РНК-содержащие вирусы

Материал из Википедии — свободной энциклопедии
Перейти к навигации Перейти к поиску

РНК-содержащие вирусы — вирусы, геном которых представлен рибонуклеиновой кислотой[1]. Обычно она одноцепочечная (оцРНК), но может быть и двуцепочечной (дцРНК)[2]. Наиболее серьёзными заболеваниями человека, вызываемыми РНК-вирусами, являются геморрагическая лихорадка Эбола, ТОРС, COVID-19, бешенство, простуда, грипп, гепатит C, гепатит E, лихорадка Западного Нила, полиомиелит и корь.

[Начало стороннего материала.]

Lemma import_obj_commits db_path old_auth st o :
  let st' := import_obj db_path old_auth st o in
  exists new,
    commits (st_con st') = new ++ commits (st_con st) /\
    st_n st' - st_n st <= Z.of_nat (length new)
    <= (if old_auth then 3 else 2) * (st_n st' - st_n st).
Proof.
  cbn zeta.
  destruct (import_obj_dichotomy st o) as [Hs|(obj_id & Hid & Hacc & Hnew)].
  - destruct (import_obj_skip_state db_path old_auth st o Hs) as (-> & -> & _).
    exists []. split; [reflexivity|]. cbn [length]. destruct old_auth; lia.
  - destruct (import_obj_new_state db_path old_auth st o obj_id Hid Hacc Hnew)
      as (_ & _ & _ & _ & _ & _ & _ & _ & Hn & _).
    rewrite Hn. rewrite (import_obj_accepted _ _ _ _ _ Hid Hacc). cbn zeta.
    set (dnb_id := strip dnb_ident obj_id).
    set (owl := owl_scan (get_list o owl_key)).
    set (vn := collect_values dnb_id (get_list o var_names_key)).
    set (oa := if old_auth then _ else None).
    assert (Hex := existsb_dnb_id_false _ _ Hnew).
    destruct (insert_dnb_meta dnb_id (get_pref_name (get_list o pref_name_key))
                (owl_geonames owl) (owl_gnd owl) (owl_loc owl)
                (owl_viaf owl) (owl_wikidata owl) (store (st_con st)))
      as [d1|e] eqn:Hins.
    2:{ unfold insert_dnb_meta in Hins. fold dnb_id in Hex.
        rewrite Hex in Hins. discriminate. }
    destruct (db_import_dnb_ok (st_con st) dnb_id _ _ _ _ _ _ vn oa _ Hins)
      as (nrows & arows & _ & _ & Heq).
    cbn [log st_con st_n st_log]. rewrite Heq.
    match goal with |- context [commits (st_con (if ?b then _ else _))] =>
      destruct b end; cbn [log st_con commits];
      (eexists ((if runs oa then [_] else []) ++ (if runs vn then [_] else []) ++ [_]);
       split; [now rewrite <- !app_assoc|]);
      rewrite !length_app;
      assert (Ho : old_auth = false -> runs oa = false)
        by (intros ->; reflexivity);
      destruct (runs vn), old_auth, (runs oa); cbn [length];
      try (specialize (Ho eq_refl); discriminate Ho); lia.
Qed.

(** X16: an imported record costs between one and three commits, and at
    most two when the run does not read old authority numbers; a skipped
    object costs none.  A run therefore adds its opening commit and
    between [n] and [3 n] more, [n] being the final count. *)
Theorem commits_per_record json_path objects db_path c old_auth :
  let st := json_import_dnb json_path objects db_path c old_auth in
  exists new,
    commits (st_con st) = new ++ store c :: commits c /\
    st_n st <= Z.of_nat (length new)
    <= (if old_auth then 3 else 2) * st_n st.
Proof.
  unfold json_import_dnb. cbn zeta. cbn [log st_con st_n].
  match goal with |- context [fold_left _ _ ?s] =>
    assert (G : forall st0,
              exists new,
                commits (st_con (fold_left (import_obj db_path old_auth) objects st0))
                = new ++ commits (st_con st0) /\
                st_n (fold_left (import_obj db_path old_auth) objects st0) - st_n st0
                <= Z.of_nat (length new)
                <= (if old_auth then 3 else 2)
                   * (st_n (fold_left (import_obj db_path old_auth) objects st0)
                      - st_n st0));
    [|destruct (G s) as (new & Hc & Hb); exists new;
      cbn [st_con st_n db_open db_pragma commit commits] in Hc, Hb;
      split; [exact Hc | rewrite !Z.sub_0_r in Hb; exact Hb]] end.
  induction objects as [|o objects IH]; intro st0; cbn [fold_left].
  - exists []. split; [reflexivity|]. cbn [length]. destruct old_auth; lia.
  - destruct (IH (import_obj db_path old_auth st0 o)) as (new2 & Hc2 & Hb2).
    destruct (import_obj_commits db_path old_auth st0 o) as (new1 & Hc1 & Hb1).
    exists (new2 ++ new1). split; [now rewrite Hc2, Hc1, app_assoc|].
    rewrite length_app. destruct old_auth; lia.
Qed.

End ImporterCommits.

(** ** Sample runs *)

Module Samples.
Import Sqlite Importer GazImporter.

Example gaz_run_sample :
  let st := json_import_gaz sample_env "gaz.json"
              [(Some "2181496", "a"); (None, "b"); (Some "", "c");
               (Some "2181496", "a")]
              "db.sqlite" (connect empty_db) in
  st_n st = 1 /\
  map gm_gaz_id (gaz_meta (store (st_con st))) = ["a"] /\
  count_level WARNING (st_log st) = 3%nat.
Proof. repeat split. Qed.

Example dnb_run_sample :
  let st := json_import_dnb "dnb.json" [sample_obj; sample_no_id; sample_obj]
              "db.sqlite" (connect empty_db) true in
  st_n st = 1 /\
  count_level WARNING (st_log st) = 1%nat /\
  length (commits (st_con st)) = 4%nat.
Proof. repeat split. Qed.

End Samples.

Международный комитет по таксономии вирусов (ICTV) относит РНК-вирусы к группам III, IV или V по системе классификации вирусов по Балтимору и не считает РНК-вирусы вирусами, имеющие промежуточную стадию жизненного цикла в виде ДНК[3]. Такие вирусы, с РНК в качестве генетического материала и имеющие промежуточную стадию жизненного цикла в виде ДНК в цикле репликации, названы ретровирусами, и выделены в группу VI классификация вирусов по Балтимору. Важные ретровирусы человека включают ВИЧ-1 и ВИЧ-2, вызывающих ВИЧ-инфекцию.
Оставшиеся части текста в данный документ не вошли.